-- WHAT YOU NEED TO DO --
For the entries below, the result should be an exact transcription of the lines from the one with "(** * The client-information" up to and including the one with "- Everything the", and only those.

Collected data:
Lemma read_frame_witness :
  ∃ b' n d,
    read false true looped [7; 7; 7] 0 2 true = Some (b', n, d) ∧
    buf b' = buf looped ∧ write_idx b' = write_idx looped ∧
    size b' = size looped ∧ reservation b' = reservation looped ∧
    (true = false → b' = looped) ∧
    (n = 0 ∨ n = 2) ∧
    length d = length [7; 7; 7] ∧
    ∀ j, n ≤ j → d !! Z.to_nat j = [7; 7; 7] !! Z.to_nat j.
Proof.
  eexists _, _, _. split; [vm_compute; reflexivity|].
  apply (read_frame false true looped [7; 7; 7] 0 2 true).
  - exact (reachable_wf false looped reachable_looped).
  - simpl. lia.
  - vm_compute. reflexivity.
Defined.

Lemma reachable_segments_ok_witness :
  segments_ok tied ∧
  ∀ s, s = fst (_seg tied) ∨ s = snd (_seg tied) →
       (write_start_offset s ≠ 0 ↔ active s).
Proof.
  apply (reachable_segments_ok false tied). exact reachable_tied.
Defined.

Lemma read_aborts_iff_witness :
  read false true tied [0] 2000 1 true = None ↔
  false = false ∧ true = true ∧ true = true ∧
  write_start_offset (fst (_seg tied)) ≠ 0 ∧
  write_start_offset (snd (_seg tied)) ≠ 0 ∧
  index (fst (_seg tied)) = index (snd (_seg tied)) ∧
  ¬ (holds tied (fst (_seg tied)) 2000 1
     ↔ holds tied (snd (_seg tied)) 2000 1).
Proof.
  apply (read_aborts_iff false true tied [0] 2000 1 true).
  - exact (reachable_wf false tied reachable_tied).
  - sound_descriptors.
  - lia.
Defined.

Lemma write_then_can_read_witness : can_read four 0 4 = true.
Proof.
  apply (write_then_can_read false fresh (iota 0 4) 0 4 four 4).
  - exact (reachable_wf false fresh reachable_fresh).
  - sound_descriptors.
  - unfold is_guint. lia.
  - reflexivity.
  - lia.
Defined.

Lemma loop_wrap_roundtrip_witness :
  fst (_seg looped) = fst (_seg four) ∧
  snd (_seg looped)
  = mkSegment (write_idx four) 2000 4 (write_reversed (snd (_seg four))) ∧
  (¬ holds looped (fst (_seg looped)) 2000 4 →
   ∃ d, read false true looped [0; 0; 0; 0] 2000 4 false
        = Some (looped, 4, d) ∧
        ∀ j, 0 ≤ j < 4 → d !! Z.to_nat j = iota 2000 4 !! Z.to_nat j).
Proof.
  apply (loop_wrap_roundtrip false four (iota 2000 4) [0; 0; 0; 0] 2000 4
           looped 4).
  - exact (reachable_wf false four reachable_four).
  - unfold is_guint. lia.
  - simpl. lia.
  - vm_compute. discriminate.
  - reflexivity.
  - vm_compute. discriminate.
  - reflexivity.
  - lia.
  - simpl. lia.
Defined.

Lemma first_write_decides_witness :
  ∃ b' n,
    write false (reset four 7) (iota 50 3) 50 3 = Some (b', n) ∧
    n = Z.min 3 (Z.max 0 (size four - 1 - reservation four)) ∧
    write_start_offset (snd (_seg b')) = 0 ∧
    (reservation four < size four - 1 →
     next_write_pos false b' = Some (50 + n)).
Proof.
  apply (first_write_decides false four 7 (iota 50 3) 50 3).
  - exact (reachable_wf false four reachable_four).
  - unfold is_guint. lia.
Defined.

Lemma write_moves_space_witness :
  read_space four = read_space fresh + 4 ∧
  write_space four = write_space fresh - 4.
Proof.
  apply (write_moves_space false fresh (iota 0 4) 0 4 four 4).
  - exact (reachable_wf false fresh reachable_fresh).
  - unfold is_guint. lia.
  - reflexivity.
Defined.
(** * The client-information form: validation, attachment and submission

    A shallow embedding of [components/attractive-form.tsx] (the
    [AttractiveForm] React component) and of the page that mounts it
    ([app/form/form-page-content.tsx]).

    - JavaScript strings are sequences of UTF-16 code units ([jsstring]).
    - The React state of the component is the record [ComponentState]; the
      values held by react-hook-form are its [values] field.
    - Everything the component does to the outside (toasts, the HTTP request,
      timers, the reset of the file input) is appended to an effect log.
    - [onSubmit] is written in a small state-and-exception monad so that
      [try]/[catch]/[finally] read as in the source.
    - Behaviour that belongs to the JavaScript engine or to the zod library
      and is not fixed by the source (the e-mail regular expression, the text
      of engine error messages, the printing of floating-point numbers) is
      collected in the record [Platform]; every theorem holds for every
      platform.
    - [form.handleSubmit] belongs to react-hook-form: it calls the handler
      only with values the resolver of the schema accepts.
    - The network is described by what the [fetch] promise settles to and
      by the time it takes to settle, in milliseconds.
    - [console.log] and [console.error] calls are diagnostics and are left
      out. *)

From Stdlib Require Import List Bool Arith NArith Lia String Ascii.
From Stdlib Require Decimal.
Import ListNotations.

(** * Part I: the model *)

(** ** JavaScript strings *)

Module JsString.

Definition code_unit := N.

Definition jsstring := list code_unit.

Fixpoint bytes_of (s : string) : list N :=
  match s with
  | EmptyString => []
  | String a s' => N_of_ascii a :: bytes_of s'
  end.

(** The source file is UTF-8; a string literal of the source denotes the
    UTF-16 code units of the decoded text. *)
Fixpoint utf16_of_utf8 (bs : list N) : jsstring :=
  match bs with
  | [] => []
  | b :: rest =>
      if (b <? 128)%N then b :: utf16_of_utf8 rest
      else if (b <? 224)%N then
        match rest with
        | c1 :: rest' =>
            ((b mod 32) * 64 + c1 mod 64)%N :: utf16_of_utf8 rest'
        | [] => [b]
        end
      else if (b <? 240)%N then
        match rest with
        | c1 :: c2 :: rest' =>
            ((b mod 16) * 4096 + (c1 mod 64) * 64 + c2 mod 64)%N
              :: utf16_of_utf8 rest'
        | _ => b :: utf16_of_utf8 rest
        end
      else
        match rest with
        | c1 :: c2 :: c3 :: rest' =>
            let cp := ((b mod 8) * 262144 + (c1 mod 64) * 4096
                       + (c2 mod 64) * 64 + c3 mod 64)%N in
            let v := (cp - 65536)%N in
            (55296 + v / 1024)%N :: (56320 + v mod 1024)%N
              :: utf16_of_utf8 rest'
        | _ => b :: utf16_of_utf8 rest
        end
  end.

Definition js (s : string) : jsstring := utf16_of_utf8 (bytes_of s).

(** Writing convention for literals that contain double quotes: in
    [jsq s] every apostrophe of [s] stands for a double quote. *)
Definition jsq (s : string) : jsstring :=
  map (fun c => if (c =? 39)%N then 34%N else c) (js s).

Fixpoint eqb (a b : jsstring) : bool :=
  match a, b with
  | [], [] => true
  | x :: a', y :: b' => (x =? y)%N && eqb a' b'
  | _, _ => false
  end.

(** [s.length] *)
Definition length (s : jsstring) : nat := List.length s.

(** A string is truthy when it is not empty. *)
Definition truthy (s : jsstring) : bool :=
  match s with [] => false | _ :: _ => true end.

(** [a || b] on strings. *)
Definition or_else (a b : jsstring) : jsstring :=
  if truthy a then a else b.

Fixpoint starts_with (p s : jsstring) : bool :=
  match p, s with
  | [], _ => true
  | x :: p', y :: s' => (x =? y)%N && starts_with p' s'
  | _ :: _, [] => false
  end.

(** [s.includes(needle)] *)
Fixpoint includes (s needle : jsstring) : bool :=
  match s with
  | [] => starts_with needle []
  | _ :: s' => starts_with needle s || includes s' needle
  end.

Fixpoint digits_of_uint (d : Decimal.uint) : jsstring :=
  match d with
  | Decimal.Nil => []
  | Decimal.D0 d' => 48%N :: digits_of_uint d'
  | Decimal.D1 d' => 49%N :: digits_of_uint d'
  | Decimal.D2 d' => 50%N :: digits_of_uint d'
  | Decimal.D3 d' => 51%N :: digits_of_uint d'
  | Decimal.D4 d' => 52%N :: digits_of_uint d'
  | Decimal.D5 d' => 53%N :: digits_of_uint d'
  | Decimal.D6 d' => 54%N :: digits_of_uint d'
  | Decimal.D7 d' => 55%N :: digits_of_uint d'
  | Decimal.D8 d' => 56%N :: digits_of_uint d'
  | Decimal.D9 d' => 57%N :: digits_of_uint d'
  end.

-- EXERCISE SOLUTION --
(** * The client-information form: validation, attachment and submission

    A shallow embedding of [components/attractive-form.tsx] (the
    [AttractiveForm] React component) and of the page that mounts it
    ([app/form/form-page-content.tsx]).

    - JavaScript strings are sequences of UTF-16 code units ([jsstring]).
    - The React state of the component is the record [ComponentState]; the
      values held by react-hook-form are its [values] field.
    - Everything the component does to the outside (toasts, the HTTP request,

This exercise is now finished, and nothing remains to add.